### EXERCISE BRIEF:
Set down all of the data again, character for character.

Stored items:
- Opening Delimiter -

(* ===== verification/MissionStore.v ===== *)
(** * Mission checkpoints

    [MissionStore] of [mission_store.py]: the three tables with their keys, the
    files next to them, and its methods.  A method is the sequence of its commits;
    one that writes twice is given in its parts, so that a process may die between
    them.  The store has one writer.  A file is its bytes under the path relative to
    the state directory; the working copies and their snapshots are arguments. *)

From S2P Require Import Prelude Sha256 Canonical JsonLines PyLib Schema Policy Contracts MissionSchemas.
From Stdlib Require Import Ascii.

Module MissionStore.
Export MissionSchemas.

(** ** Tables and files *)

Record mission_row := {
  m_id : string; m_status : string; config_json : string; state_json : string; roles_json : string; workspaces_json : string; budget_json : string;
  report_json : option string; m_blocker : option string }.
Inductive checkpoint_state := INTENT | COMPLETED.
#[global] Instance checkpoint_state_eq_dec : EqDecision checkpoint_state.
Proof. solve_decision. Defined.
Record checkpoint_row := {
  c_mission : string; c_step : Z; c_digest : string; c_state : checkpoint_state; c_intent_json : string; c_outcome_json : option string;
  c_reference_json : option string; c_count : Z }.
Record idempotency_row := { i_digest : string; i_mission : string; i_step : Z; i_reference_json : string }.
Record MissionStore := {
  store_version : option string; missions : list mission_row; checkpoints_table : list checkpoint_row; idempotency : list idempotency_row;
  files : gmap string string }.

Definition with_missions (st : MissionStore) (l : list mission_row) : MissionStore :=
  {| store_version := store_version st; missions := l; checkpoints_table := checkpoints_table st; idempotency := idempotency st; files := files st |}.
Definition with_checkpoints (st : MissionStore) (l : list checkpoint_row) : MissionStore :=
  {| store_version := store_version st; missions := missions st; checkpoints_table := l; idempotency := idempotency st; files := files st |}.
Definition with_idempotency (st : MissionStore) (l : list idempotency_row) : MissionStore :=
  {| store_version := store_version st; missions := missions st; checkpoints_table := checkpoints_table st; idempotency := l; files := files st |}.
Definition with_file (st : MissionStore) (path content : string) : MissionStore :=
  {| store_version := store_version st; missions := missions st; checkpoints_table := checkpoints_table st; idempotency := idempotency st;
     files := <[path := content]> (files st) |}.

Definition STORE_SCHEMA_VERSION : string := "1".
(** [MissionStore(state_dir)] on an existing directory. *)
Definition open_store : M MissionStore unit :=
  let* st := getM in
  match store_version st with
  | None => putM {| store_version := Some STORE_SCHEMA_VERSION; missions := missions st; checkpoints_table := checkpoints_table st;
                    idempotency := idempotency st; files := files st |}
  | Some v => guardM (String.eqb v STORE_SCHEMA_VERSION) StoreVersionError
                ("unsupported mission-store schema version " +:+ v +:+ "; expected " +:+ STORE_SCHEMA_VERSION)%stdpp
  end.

- Closing Delimiter -

### OUTPUT BELOW:
(* ===== verification/MissionStore.v ===== *)
(** * Mission checkpoints

    [MissionStore] of [mission_store.py]: the three tables with their keys, the
    files next to them, and its methods.  A method is the sequence of its commits;
    one that writes twice is given in its parts, so that a process may die between
    them.  The store has one writer.  A file is its bytes under the path relative to
    the state directory; the working copies and their snapshots are arguments. *)

From S2P Require Import Prelude Sha256 Canonical JsonLines PyLib Schema Policy Contracts MissionSchemas.
From Stdlib Require Import Ascii.

Module MissionStore.
Export MissionSchemas.

(** ** Tables and files *)

Record mission_row := {
  m_id : string; m_status : string; config_json : string; state_json : string; roles_json : string; workspaces_json : string; budget_json : string;
  report_json : option string; m_blocker : option string }.
Inductive checkpoint_state := INTENT | COMPLETED.
#[global] Instance checkpoint_state_eq_dec : EqDecision checkpoint_state.
Proof. solve_decision. Defined.
Record checkpoint_row := {
  c_mission : string; c_step : Z; c_digest : string; c_state : checkpoint_state; c_intent_json : string; c_outcome_json : option string;
  c_reference_json : option string; c_count : Z }.
Record idempotency_row := { i_digest : string; i_mission : string; i_step : Z; i_reference_json : string }.
Record MissionStore := {
  store_version : option string; missions : list mission_row; checkpoints_table : list checkpoint_row; idempotency : list idempotency_row;
  files : gmap string string }.

Definition with_missions (st : MissionStore) (l : list mission_row) : MissionStore :=
  {| store_version := store_version st; missions := l; checkpoints_table := checkpoints_table st; idempotency := idempotency st; files := files st |}.
Definition with_checkpoints (st : MissionStore) (l : list checkpoint_row) : MissionStore :=
  {| store_version := store_version st; missions := missions st; checkpoints_table := l; idempotency := idempotency st; files := files st |}.
Definition with_idempotency (st : MissionStore) (l : list idempotency_row) : MissionStore :=
  {| store_version := store_version st; missions := missions st; checkpoints_table := checkpoints_table st; idempotency := l; files := files st |}.
Definition with_file (st : MissionStore) (path content : string) : MissionStore :=
  {| store_version := store_version st; missions := missions st; checkpoints_table := checkpoints_table st; idempotency := idempotency st;
     files := <[path := content]> (files st) |}.

Definition STORE_SCHEMA_VERSION : string := "1".
(** [MissionStore(state_dir)] on an existing directory. *)
Definition open_store : M MissionStore unit :=
  let* st := getM in
  match store_version st with
  | None => putM {| store_version := Some STORE_SCHEMA_VERSION; missions := missions st; checkpoints_table := checkpoints_table st;
                    idempotency := idempotency st; files := files st |}
  | Some v => guardM (String.eqb v STORE_SCHEMA_VERSION) StoreVersionError
                ("unsupported mission-store schema version " +:+ v +:+ "; expected " +:+ STORE_SCHEMA_VERSION)%stdpp
  end.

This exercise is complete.